I used to find the overuse of God’s name at the Kingdom Hall irritating. In particular, one brother must have used "Jehovah" twenty-plus times whenever he said the opening or closing prayer to any meeting.
Why did this bother me? Two reasons:
- It is absolutely NOT the right way of saying God’s name. We may never know whether this is Jah’ve or Yahweh but it’s definitely not Jehovah. The best the Society can claim is that it is the traditional pronunciation. The syllables E-O-A were to remind the reader to use Adonai, meaning Lord.
- As it was our heavenly Father we were talking to, it always worried me that the overuse of the wrong name would upset Him.

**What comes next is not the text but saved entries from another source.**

(** ** Finding a free block *)

(** The block [find_freeblock] returns is out of the free lists and has the
    wanted order; [None] means that no list of that order or above has a
    block. *)
Definition found (B : gmap Z Z) (s : pmem) (order want : Z) (r : option Z) (s' : pmem) : Prop :=
  match r with
  | Some h => exists B', inv B' {[h]} s' /\ B' !! h = Some want /\ frame B s B' s'
  | None => s' = s /\ forall o, order <= o <= MAX_ORDER -> fl o s = []
  end.

(** The common end of the two branches: split the block in hand if asked. *)
Lemma wp_found_split B s B1 s1 order split h :
  inv B1 {[h]} s1 -> B1 !! h = Some order -> frame B s B1 s1 ->
  0 <= order -> (split = true -> 0 < order) ->
  wp ((if split then
         upd_page h (set_order (order - 1));;
         b <- find_buddy h;;
         match b with
         | None => panic
         | Some buddy => upd_page buddy (set_order (order - 1));; freeblocks_insert buddy
         end
       else ret tt);;
      ret (Some h))
    (found B s order (if split then order - 1 else order)) s1.
Proof.
  intros I HB F Ho Hs. wp_step. destruct split.
  - apply (wp_split B1); [done|done|by apply Hs|]. intros s2 I2 F2. apply wp_ret.
    exists (@split_at B1 h order). split; [done|]. split; [|by eapply frame_trans].
    unfold split_at. by rewrite lookup_insert_eq.
  - apply wp_ret. apply wp_ret. exists B1. done.
Qed.

Lemma wp_find_freeblock fuel : forall B s order split,
  inv B ∅ s -> 0 <= order -> (split = true -> 0 < order) ->
  (Z.to_nat (MAX_ORDER + 1 - order) < fuel)%nat ->
  wp (find_freeblock_rec fuel order split)
     (found B s order (if split then order - 1 else order)) s.
Proof.
  induction fuel as [|fuel IH]; intros B s order split I Ho Hsp Hf; [lia|]. simpl.
  destruct (Z.ltb_spec order 0); [lia|].
  destruct (Z.ltb_spec MAX_ORDER order); simpl.
  { apply wp_ret. split; [done|]. intros o ?. lia. }
  destruct (lookup_lt_is_Some_2 (freeblocks s) (Z.to_nat order)) as [l Hl].
  { rewrite (inv_lists _ _ _ I). unfold MAX_ORDER in *. lia. }
  assert (Hfl : fl order s = l) by (unfold fl; by rewrite Hl).
  wp_step. wp_step. wp_step. wp_step; [done|]. wp_step. destruct l as [|page l].
  - eapply wp_mono; [apply (IH B s (order + 1) true I); unfold MAX_ORDER in *; lia|].
    replace (order + 1 - 1) with order by lia.
    intros [h|] s'; [|intros (-> & Hnone)].
    + intros (B' & I' & HB' & F). by eapply wp_found_split.
    + apply wp_ret. split; [done|]. intros o ?.
      destruct (decide (o = order)) as [->|]; [done|apply Hnone; lia].
  - assert (Hin : page ∈ fl order s) by (rewrite Hfl; constructor).
    wp_step. eapply wp_freeblocks_remove; [done..|]. wp_step.
    pose proof (inv_remove _ _ _ _ order I ltac:(lia) Hin) as I1.
    rewrite (union_empty_l_L {[page]}) in I1.
    eapply wp_found_split; [done| |apply frame_remove|done..].
    by apply (inv_fl _ _ _ I).
Qed.

(** ** The abstract allocator *)

(** [A] maps the first page of every allocated block to its order and its
    reference count. *)
Definition reps (A : gmap Z (Z * Z)) (B : gmap Z Z) (s : pmem) : Prop :=
  forall h o r, A !! h = Some (o, r) <-> exists p, allocd B s h o p /\ page_refcnt p = r.
Definition buddy_rep (A : gmap Z (Z * Z)) (s : pmem) : Prop :=
  exists B, inv B ∅ s /\ reps A B s.

(** Two ranges of pages share no page. *)
Definition disjoint_pages (h1 n1 h2 n2 : Z) : Prop := h1 + n1 <= h2 \/ h2 + n2 <= h1.

(** The pages [b, b + 2^o) form an aligned block inside the page map that
    meets no allocated block. *)
Definition free_run (A : gmap Z (Z * Z)) (s : pmem) (b o : Z) : Prop :=
  0 <= b /\ (2 ^ o | b) /\ b + 2 ^ o <= npages s /\
  forall h k r, A !! h = Some (k, r) -> disjoint_pages b (2 ^ o) h (2 ^ k).

(** The least order whose blocks hold [n] pages. *)
Definition min_order (n o : Z) : Prop :=
  0 <= o <= MAX_ORDER /\ n <= 2 ^ o /\ forall k, 0 <= k < o -> 2 ^ k < n.

Lemma wp_get_min_page_order n s (Q : Z -> pmem -> Prop) :
  n <= 2 ^ MAX_ORDER -> (forall o, min_order n o -> Q o s) ->
  wp (get_min_page_order n) Q s.
Proof.
  intros Hn HQ. unfold get_min_page_order. wp_step.
  apply wp_for_ret with (I := fun j s' => s' = s /\ forall k, 0 <= k < j -> 2 ^ k < n).
  - split; [done|]. lia.
  - intros j s' Hj (-> & Hlt). apply wp_ret. rewrite Z.shiftl_1_l.
    destruct (Z.leb_spec n (2 ^ j)).
    + apply wp_ret, HQ. split; [unfold MAX_ORDER in *; lia|done].
    + split; [done|]. intros k ?. destruct (decide (k = j)) as [->|]; [done|]. apply Hlt. lia.
  - intros s' (-> & Hlt). specialize (Hlt MAX_ORDER). unfold MAX_ORDER in *. lia.
Qed.

(** A block of the tiling that is not allocated meets no allocated block. *)
Lemma unallocd_disjoint B s A h o :
  inv B ∅ s ->
  reps A B s ->
  B !! h = Some o -> (forall r, A !! h <> Some (o, r)) -> free_run A s h o.
Proof.
  intros I HA HB Hno. destruct (inv_blk _ _ _ _ _ I HB) as (Ho & Hh & Hd & Hend).
  repeat split; [done..|]. intros h' k r Hk. pose proof Hk as (p & (HB' & _) & _)%HA.
  assert (h <> h') by (intros ->; simplify_eq; by eapply Hno).
  by eapply (tl_disj _ _ _ (inv_tiling _ _ _ I)).
Qed.

(** When the lists of order [o] and above are empty, no aligned run of [2^o]
    pages is free: the allocator never fails while such a run exists. *)
Lemma no_free_run A B s o b :
  inv B ∅ s ->
  reps A B s ->
  0 <= o <= MAX_ORDER -> (forall k, o <= k <= MAX_ORDER -> fl k s = []) ->
  ~ free_run A s b o.
Proof.
  intros I HA Ho Hempty (Hb & Hd & Hend & Hdis).
  pose proof (inv_tiling _ _ _ I) as T.
  assert (Hfree : forall h k, B !! h = Some k -> (forall r, A !! h <> Some (k, r)) -> h ∈ fl k s).
  { intros h k HB Hno. destruct (inv_page _ _ _ I _ _ HB) as (p & Hp & Hpo & Hr0 & Hr).
    assert (page_refcnt p = 0) as [?|?]%Hr; [|done|set_solver].
    destruct (Z.eq_dec (page_refcnt p) 0) as [|Hne]; [done|].
    destruct (Hno (page_refcnt p)). apply HA. exists p. split; [|done].
    repeat split; (done || lia). }
  destruct (tiling_free_run T (fun h => exists k, h ∈ fl k s /\ 0 <= k) b o)
    as (h & k & HB & (k' & Hin & Hk') & Hle & _); [|done..| |].
  - intros h k HB Hk (k1 & Hin & Hk1) HB' (k2 & Hin' & Hk2).
    pose proof (inv_fl _ _ _ I _ _ Hk1 Hin).
    pose proof (inv_fl _ _ _ I _ _ Hk2 Hin'). simplify_eq.
    by apply (inv_coal _ _ _ I k h).
  - intros h k i HB Hi Hi'. destruct (inv_blk _ _ _ _ _ I HB) as (Hk & _).
    exists k. split; [|lia]. apply Hfree; [done|]. intros r Hr.
    destruct (Hdis h k r Hr); lia.
  - pose proof (inv_fl _ _ _ I _ _ Hk' Hin). simplify_eq.
    destruct (inv_blk _ _ _ _ _ I HB) as (Hk & _).
    rewrite (Hempty k) in Hin by lia. by apply not_elem_of_nil in Hin.
Qed.

(** ** Allocation and release *)

Lemma min_order_bound n o : 0 < n -> n <= 2 ^ MAX_ORDER -> min_order n o -> 2 ^ o < 2 * n.
Proof.
  intros Hn _ (Ho & Hle & Hmin). destruct (Z.eq_dec o 0) as [->|]; [simpl; lia|].
  rewrite pow2_pred by lia. specialize (Hmin (o - 1)). lia.
Qed.

(** Handing out a block in hand: its record is reset and gets one reference. *)
Lemma inv_hand_out B s h o p' :
  inv B {[h]} s -> B !! h = Some o -> page_order p' = o -> 0 < page_refcnt p' ->
  inv B ∅ (set_pg h p' s).
Proof.
  intros I HB Hpo Hr.
  destruct (inv_free_page _ _ _ _ _ I HB) as (p & Hp & _); [right; by apply elem_of_singleton|].
  destruct (inv_held _ _ _ I h) as [_ Hnot]; [by apply elem_of_singleton|].
  destruct (inv_blk _ _ _ _ _ I HB) as (Ho & _). constructor.
  - rewrite npages_set_pg. apply I.
  - apply I.
  - rewrite npages_set_pg. apply I.
  - intros h' o' HB'. rewrite page_at_set by (by eapply page_at_bounds). case_decide; subst.
    + simplify_eq. exists p'. do 2 (split; [done|]). split; [lia|]. split; [lia|].
      intros [?|?%elem_of_empty]; [|done]. exfalso. eapply Hnot; [|done]. lia.
    + destruct (inv_page _ _ _ I _ _ HB') as (r & ? & ? & ? & Hiff). exists r.
      do 3 (split; [done|]). rewrite Hiff, elem_of_singleton, elem_of_empty.
      split; [intros [?| ->]; [tauto|done]|tauto].
  - apply I.
  - apply I.
  - by intros x ?%elem_of_empty.
  - apply I.
Qed.

(** The converse: dropping the last reference puts a block in hand. *)
Lemma inv_take_back B s h o p :
  inv B ∅ s -> allocd B s h o p -> inv B {[h]} (set_pg h (set_refcnt 0 p) s).
Proof.
  intros I (HB & Hp & Hr). destruct (inv_blk _ _ _ _ _ I HB) as (Ho & _).
  destruct (inv_page _ _ _ I _ _ HB) as (p0 & Hp0 & Hpo & _ & Hiff0). simplify_eq.
  assert (Hnot : forall o', 0 <= o' -> h ∉ fl o' s).
  { intros o' ? Hin. pose proof (inv_fl _ _ _ I o' _ ltac:(done) Hin). simplify_eq.
    assert (page_refcnt p = 0) by tauto. lia. }
  constructor.
  - rewrite npages_set_pg. apply I.
  - apply I.
  - rewrite npages_set_pg. apply I.
  - intros h' o' HB'. rewrite page_at_set by (by eapply page_at_bounds). case_decide; subst.
    + simplify_eq. exists (set_refcnt 0 p). do 3 (split; [done|]).
      rewrite elem_of_singleton. simpl. tauto.
    + destruct (inv_page _ _ _ I _ _ HB') as (r & ? & ? & ? & Hiff). exists r.
      do 3 (split; [done|]). rewrite Hiff, elem_of_singleton, elem_of_empty.
      split; [tauto|intros [?| ->]; [tauto|done]].
  - apply I.
  - apply I.
  - intros x ->%elem_of_singleton. split; [by rewrite HB|done].
  - apply I.
Qed.

(** What the record of a freshly allocated block looks like. *)
Definition fresh_page (o : Z) (p : page) : Prop :=
  page_lock p = None /\ page_kmem_cache p = NULL /\ page_slab p = NULL /\
  page_rmap p = NULL /\ page_blk_headers p = [] /\ page_refcnt p = 1 /\
  page_order p = o /\ pmem_is_page_dirty p = false.

Lemma inv_set_lock B H v s : inv B H s -> inv B H (set_lock v s).
Proof. intros I. constructor; apply I. Qed.

Lemma buddy_rep_set_lock A v s : buddy_rep A s -> buddy_rep A (set_lock v s).
Proof. intros (B & I & HA). exists B. split; [by apply inv_set_lock|done]. Qed.

(** The postcondition of an allocation of [n] pages. *)
Definition nalloc_post (A : gmap Z (Z * Z)) (s : pmem) (n : Z) (r : Z + unit) (s' : pmem) : Prop :=
  match r with
  | inl pa => exists h o p, pa = h * PG_SIZE /\ min_order n o /\ free_run A s h o /\
                buddy_rep (<[h := (o, 1)]> A) s' /\ page_at h s' = Some p /\ fresh_page o p
  | inr _ => buddy_rep A s' /\ forall o b, min_order n o -> ~ free_run A s b o
  end.

Lemma min_order_unique n o1 o2 : min_order n o1 -> min_order n o2 -> o1 = o2.
Proof.
  intros (? & ? & Hm1) (? & ? & Hm2).
  destruct (Z.lt_trichotomy o1 o2) as [?|[?|?]]; [|done|].
  - specialize (Hm2 o1). lia.
  - specialize (Hm1 o2). lia.
Qed.

(** A block in hand is unallocated. *)
Lemma hand_free A B0 s0 B s h o :
  reps A B0 s0 ->
  frame B0 s0 B s -> inv B {[h]} s -> B !! h = Some o -> forall k r, A !! h <> Some (k, r).
Proof.
  intros HA F I HB k r (p & Hal & _)%HA. apply F in Hal as (_ & Hp & Hr).
  destruct (inv_free_page _ _ _ _ _ I HB) as (q & Hq & _ & Hq0);
    [right; by apply elem_of_singleton|]. simplify_eq. lia.
Qed.

(** The record and the abstract state after handing out block [h]. *)
Lemma rep_hand_out A B0 s0 B s h o p' :
  reps A B0 s0 ->
  frame B0 s0 B s -> inv B {[h]} s -> B !! h = Some o -> fresh_page o p' ->
  buddy_rep (<[h := (o, 1)]> A) (set_pg h p' s) /\ free_run A s h o.
Proof.
  intros HA F I HB Hf. pose proof (hand_free _ _ _ _ _ _ _ HA F I HB) as Hno.
  destruct Hf as (_ & _ & _ & _ & _ & Hr1 & Hpo & _).
  destruct (inv_free_page _ _ _ _ _ I HB) as (p & Hp & _ & Hpr);
    [right; by apply elem_of_singleton|]. split.
  - exists B. split; [eapply inv_hand_out; [done|done|done|lia]|].
    intros h' k r. rewrite lookup_insert. unfold allocd.
    setoid_rewrite page_at_set; [|by eapply page_at_bounds]. case_decide; subst.
    + split; [intros [= <- <-]; exists p'; repeat split; (done || lia)|].
      intros (q & (HB' & Hq & _) & Hqr). simplify_eq. by rewrite Hr1.
    + rewrite (HA h' k r). split; intros (q & Hal & Hqr); exists q; (split; [|done]); by apply F.
  - destruct (inv_blk _ _ _ _ _ I HB) as (Ho & Hh & Hd & Hend). repeat split; [done..|].
    intros h' k r Hk. pose proof Hk as (q & Hal & _)%HA. apply F in Hal as (HB' & _).
    assert (h <> h') by (intros <-; by eapply Hno).
    by eapply (tl_disj _ _ _ (inv_tiling _ _ _ I)).
Qed.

To illustrate. Let’s say that our benefactor’s name is Sean (pronounced Shawn). Let’s also say that we didn’t know how to pronounce it correctly, so we read it as See-Ann. Then as time goes by we realize this is wrong and that we should be thanking our benefactor Shawn, not See-Ann. If we know this and continue referring to him as See-Ann, wouldn’t that piss him off?
Now the WTS has been johnny-on-the-spot when it comes to other changes. You can get disfellowshipped for all kinds of things that the WTS has now determined to be wrong. Take smoking cigarettes. Up til 1972 or so it was frowned upon, then it becomes a disfellowshipping offence. Why isn’t the abuse of the name Jehovah a disfellowshipping offence when Jah’ve and Yahweh are more appropriate.
Isn’t it worse to knowingly call God by the wrong name than smoke a couple of ciggies?
Peace
Glen James, who once was deleted.
PS - Had a very nice time at the Portland Oregon meet-up yesterday. Great to meet you all and I look forward to seeing you again next month!